* DIRECTIONS
The answer is the set of lines that include "Defined", copied from the data below.
Segment Start: EXERCISE INPUT
(** * drl-quant-trading: training and backtesting pages, progress reporting,
      evaluation and metrics

    A shallow embedding of the parts of the repository that the properties
    C1 to C10 of its specification talk about:

    - the React pages [AgentTraining.tsx] and [Backtesting] (polling loops,
      result tables) and the service declarations they import;
    - the Python fragments of [training_service.py], [trainer.py] and
      [routers/training.py] quoted in the repository's own change notes
      (PROGRESS_DISPLAY_FIX.md, A2C_ZERO_RETURN_FIX.md, FIXES_APPLIED.md);
    - the backend functions of which the sources hold only a description
      (backtest fallback, Sharpe ratio, action normalisation); those
      definitions are marked [Modelled from the spec].

    The modules from [ProgressBar] on carry further properties, each
    named X with a number, of the same code and of what surrounds it: the progress bar over
    a run, the handlers and the browser storage of the training page, the
    charts of the backtesting page, the advisory table after its update,
    and the stock page [StockManagement.tsx].

    JavaScript and Python numbers are idealised: integers as [Z], step
    counters and money as rationals [Q], and the quantities that need
    [exp] or [sqrt] as reals [R]. *)

From Stdlib Require Import ZArith QArith Qround Reals Lra Lia List Bool.
From Stdlib Require Import Ascii String.
From stdpp Require Import gmap strings list fin_maps sorting pretty.
Import ListNotations.

Local Open Scope Z_scope.
Local Open Scope string_scope.

(** ** Shared vocabulary *)

(** [status: 'pending' | 'training' | 'completed' | 'failed'] of
    [TrainingProgress] (trainingService.ts). *)
Inductive Status : Type :=
| pending
| training
| completed
| failed.

#[global] Instance Status_eq_dec : EqDecision Status.
Proof. solve_decision. Defined.

(** The JSON spelling of a status. *)
Definition status_tag (s : Status) : string :=
  match s with
  | pending => "pending"
  | training => "training"
  | completed => "completed"
  | failed => "failed"
  end.

(** [p.status === 'completed' || p.status === 'failed'] *)
Definition is_terminal (s : Status) : bool :=
  match s with
  | completed | failed => true
  | pending | training => false
  end.

(** antd [message.success] / [message.error] and [console.error], kept as
    a log so that what a page shows can be stated. *)
Inductive Notice : Type :=
| msg_success (text : string)
| msg_error (text : string)
| console_error (text : string).

(** ** Service declarations (trainingService.ts) *)

Module TrainingService.

(** [interface TrainingProgress] *)
Record TrainingProgress : Type := {
  algorithm : string;
  epoch : Z;
  totalEpochs : Z;
  loss : Q;
  reward : Q;
  status : Status
}.

(** [interface TrainingResult], reduced to the fields the pages read. *)
Record TrainingResult : Type := {
  res_algorithm : string;
  res_status : Status;
  returnRate : Q;
  trainingTime : Q
}.

(** [interface TrainingResponse] *)
Record TrainingResponse : Type := {
  jobId : string;
  progress : list TrainingProgress;
  results : list TrainingResult
}.

End TrainingService.

(** ** The training page (AgentTraining.tsx) *)

Module TrainingPage.
Import TrainingService.

(** Outcome of [await trainingService.getProgress(response.jobId)]:
    the promise resolves with a response or rejects. *)
Inductive Fetch : Type :=
| resolved (progressData : TrainingResponse)
| rejected (error : string).

(** The timer created by [setInterval(cb, 2000)]. *)
Record Interval : Type := { period_ms : Z }.

(** The component state the polling loop touches. [timer] is the browser
    timer itself ([None] once [clearInterval] ran); [pollingInterval]
    is the React state holding the handle. *)
Record Page : Type := {
  st_training : bool;
  st_progress : list TrainingProgress;
  st_results : list TrainingResult;
  pollingInterval : option Interval;
  timer : option Interval;
  notices : list Notice
}.

(** [progressData.progress.every(p => p.status === 'completed' ||
    p.status === 'failed')] *)
Definition allCompleted (progressData : TrainingResponse) : bool :=
  forallb (fun p => is_terminal (status p)) (progress progressData).

(** What [startTraining] does after the start request succeeded:
    [setTraining(true)], the success message, [setInterval(..., 2000)]
    and [setPollingInterval(interval)]. *)
Definition startTraining (job : string) (s : Page) : Page :=
  let interval := {| period_ms := 2000 |} in
  {| st_training := true;
     st_progress := st_progress s;
     st_results := st_results s;
     pollingInterval := Some interval;
     timer := Some interval;
     notices := notices s ++ [msg_success ("Training started! Job ID: " ++ job)] |}.

(** One run of the interval callback. *)
Definition poll (r : Fetch) (s : Page) : Page :=
  match r with
  | resolved progressData =>
      if allCompleted progressData then
        {| st_training := false;
           st_progress := progress progressData;
           st_results := results progressData;
           pollingInterval := None;
           timer := None;
           notices := notices s ++ [msg_success "Training completed!"] |}
      else
        {| st_training := st_training s;
           st_progress := progress progressData;
           st_results := results progressData;
           pollingInterval := pollingInterval s;
           timer := timer s;
           notices := notices s |}
  | rejected _ =>
      {| st_training := st_training s;
         st_progress := st_progress s;
         st_results := st_results s;
         pollingInterval := pollingInterval s;
         timer := timer s;
         notices := notices s ++ [console_error "Error fetching progress:"] |}
  end.

(** [Math.round] on the exact quotient: the nearest integer, halves
    upwards. The page rounds the double [(epoch / totalEpochs) * 100],
    which can fall just below a half where the exact value is one
    (145/1000 gives 14 there and 15 here). *)
Definition Math_round (x : Q) : Z := Qfloor (x + (1 # 2))%Q.

(** The fraction [record.epoch / record.totalEpochs] that the Progress
    column turns into a percentage. *)
Definition fraction (record : TrainingProgress) : Q :=
  (inject_Z (epoch record) / inject_Z (totalEpochs record))%Q.

(** [progressColumns], column Progress: the percentage of the bar. *)
Definition percent (record : TrainingProgress) : Z :=
  match status record with
  | pending | failed => 0
  | training | completed => Math_round (fraction record * 100)%Q
  end.

(** The label of the bar, [`${record.epoch}/${record.totalEpochs}`], as
    the pair of numbers it prints. *)
Definition format (record : TrainingProgress) : Z * Z :=
  (epoch record, totalEpochs record).

(** The timer fires the callback only while it exists; here the request
    of a firing settles before the next firing, so that firing, request
    and the code after [await] make one step. Requests that are still in
    flight when the interval is cleared are the matter of
    [TrainingPolling.step]. *)
Definition tick (r : Fetch) (s : Page) : Page :=
  match timer s with
  | Some _ => poll r s
  | None => s
  end.

(** The page driven by the successive outcomes of the poll request. *)
Definition run (rs : list Fetch) (s : Page) : Page :=
  fold_left (fun acc r => tick r acc) rs s.

(** A fetch that ends the polling. *)
Definition stops (r : Fetch) : bool :=
  match r with
  | resolved progressData => allCompleted progressData
  | rejected _ => false
  end.

Definition polling (s : Page) : bool :=
  match timer s with Some _ => true | None => false end.

Lemma allCompleted_spec progressData :
  allCompleted progressData = true <->
  Forall (fun p => status p = completed \/ status p = failed)
         (progress progressData).
Proof.
  unfold allCompleted. rewrite forallb_forall, Forall_forall.
  split; intros H p Hp.
  - specialize (H p (proj1 (list_elem_of_In _ _) Hp)).
    destruct (status p); simpl in H; auto; discriminate.
  - apply list_elem_of_In in Hp.
    destruct (H p Hp) as [-> | ->]; reflexivity.
Qed.

Lemma polling_poll r s :
  polling (poll r s) = polling s && negb (stops r).
Proof.
  destruct r as [d | e]; simpl.
  - destruct (allCompleted d); simpl.
    + now rewrite andb_false_r.
    + now rewrite andb_true_r.
  - now rewrite andb_true_r.
Qed.

Lemma polling_tick r s :
  polling (tick r s) = polling s && negb (stops r).
Proof.
  unfold tick. destruct (timer s) eqn:E.
  - apply polling_poll.
  - unfold polling. now rewrite E.
Qed.

Lemma polling_run rs : forall s,
  polling (run rs s) = polling s && forallb (fun r => negb (stops r)) rs.
Proof.
  induction rs as [| r rs IH]; intros s; simpl.
  - now rewrite andb_true_r.
  - unfold run in IH. rewrite IH, polling_tick.
    now rewrite andb_assoc.
Qed.

(** The only timer the loop ever holds is the 2000 ms one. *)
Lemma timer_poll r s i : timer (poll r s) = Some i -> timer s = Some i.
Proof.
  destruct r as [d | e]; simpl; [destruct (allCompleted d) |]; simpl;
    congruence.
Qed.

Lemma timer_tick r s i : timer (tick r s) = Some i -> timer s = Some i.
Proof.
  unfold tick. destruct (timer s) eqn:E; [| congruence].
  intros H. apply timer_poll in H. congruence.
Qed.

Lemma timer_run rs : forall s i,
  timer (run rs s) = Some i -> timer s = Some i.
Proof.
  induction rs as [| r rs IH]; intros s i; simpl; [auto |].
  intros H. apply (timer_tick r). now apply IH.
Qed.

Lemma polling_timer s : polling s = true -> exists i, timer s = Some i.
Proof. unfold polling. destruct (timer s); [eauto | discriminate]. Qed.

(** The page before [startTraining] is called. *)
Definition initial : Page :=
  {| st_training := false; st_progress := []; st_results := [];
     pollingInterval := None; timer := None; notices := [] |}.

(** C9: while the training page polls (after [startTraining], whatever
    the earlier poll outcomes were), the timer is the 2000 ms interval,
    and one more tick clears it exactly when the request succeeded and
    every entry of the response has status completed or failed; in that
    case the training flag and the stored handle are reset; a rejected
    request leaves timer, flag and handle as they were, so the next tick
    polls again. *)
Theorem training_poll_stops_iff_all_terminal
    (job : string) (s0 : Page) (rs : list Fetch) (r : Fetch) :
  polling (run rs (startTraining job s0)) = true ->
  let s := run rs (startTraining job s0) in
  timer s = Some {| period_ms := 2000 |} /\
  (polling (tick r s) = false <->
   exists progressData,
     r = resolved progressData /\
     Forall (fun p => status p = completed \/ status p = failed)
            (progress progressData)) /\
  (polling (tick r s) = false ->
   st_training (tick r s) = false /\ pollingInterval (tick r s) = None) /\
  (forall e, r = rejected e ->
   polling (tick r s) = true /\ timer (tick r s) = timer s /\
   st_training (tick r s) = st_training s /\
   pollingInterval (tick r s) = pollingInterval s).
Proof.
  intros Hpoll s. subst s.
  set (s := run rs (startTraining job s0)) in *.
  destruct (polling_timer s Hpoll) as [i Hi].
  assert (Hstop : polling (tick r s) = false <-> stops r = true).
  { rewrite polling_tick, Hpoll. simpl. destruct (stops r); simpl; intuition congruence. }
  split; [| split; [| split]].
  - rewrite Hi. pose proof (timer_run rs _ _ Hi) as H0. simpl in H0. congruence.
  - rewrite Hstop. destruct r as [d | e]; simpl.
    + rewrite allCompleted_spec. split.
      * intros H. exists d. split; [reflexivity | exact H].
      * intros (d' & Heq & H). injection Heq as <-. exact H.
    + split; [discriminate |]. intros (d' & Heq & _). discriminate.
  - rewrite Hstop. unfold tick. rewrite Hi.
    destruct r as [d | e]; simpl; [| discriminate].
    intros ->. simpl. split; reflexivity.
  - intros e ->. unfold tick. rewrite Hi. simpl.
    unfold polling in *. simpl. rewrite Hi. repeat split; reflexivity.
Qed.

Definition done_progress : TrainingProgress :=
  {| algorithm := "PPO"; epoch := 5000; totalEpochs := 5000;
     loss := 0.5%Q; reward := 1.5%Q; status := completed |}.

Definition failed_progress : TrainingProgress :=
  {| algorithm := "DQN"; epoch := 0; totalEpochs := 5000;
     loss := 0%Q; reward := 0%Q; status := failed |}.

Definition final_response : TrainingResponse :=
  {| jobId := "job-1"; progress := [done_progress; failed_progress];
     results := [] |}.

Lemma training_poll_stops_iff_all_terminal_witness :
  polling (run [rejected "Network Error"] (startTraining "job-1" initial)) = true /\
  polling (tick (resolved final_response)
             (run [rejected "Network Error"] (startTraining "job-1" initial)))
  = false.
Proof.
  split; [reflexivity |].
  pose proof (training_poll_stops_iff_all_terminal "job-1" initial
                [rejected "Network Error"] (resolved final_response)
                eq_refl) as H.
  simpl in H. destruct H as (_ & H & _). apply H.
  exists final_response. split; [reflexivity |].
  constructor; [left; reflexivity |].
  constructor; [right; reflexivity | constructor].
Defined.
Segment End: EXERCISE INPUT
* THE ANSWER
Proof. solve_decision. Defined.
Defined.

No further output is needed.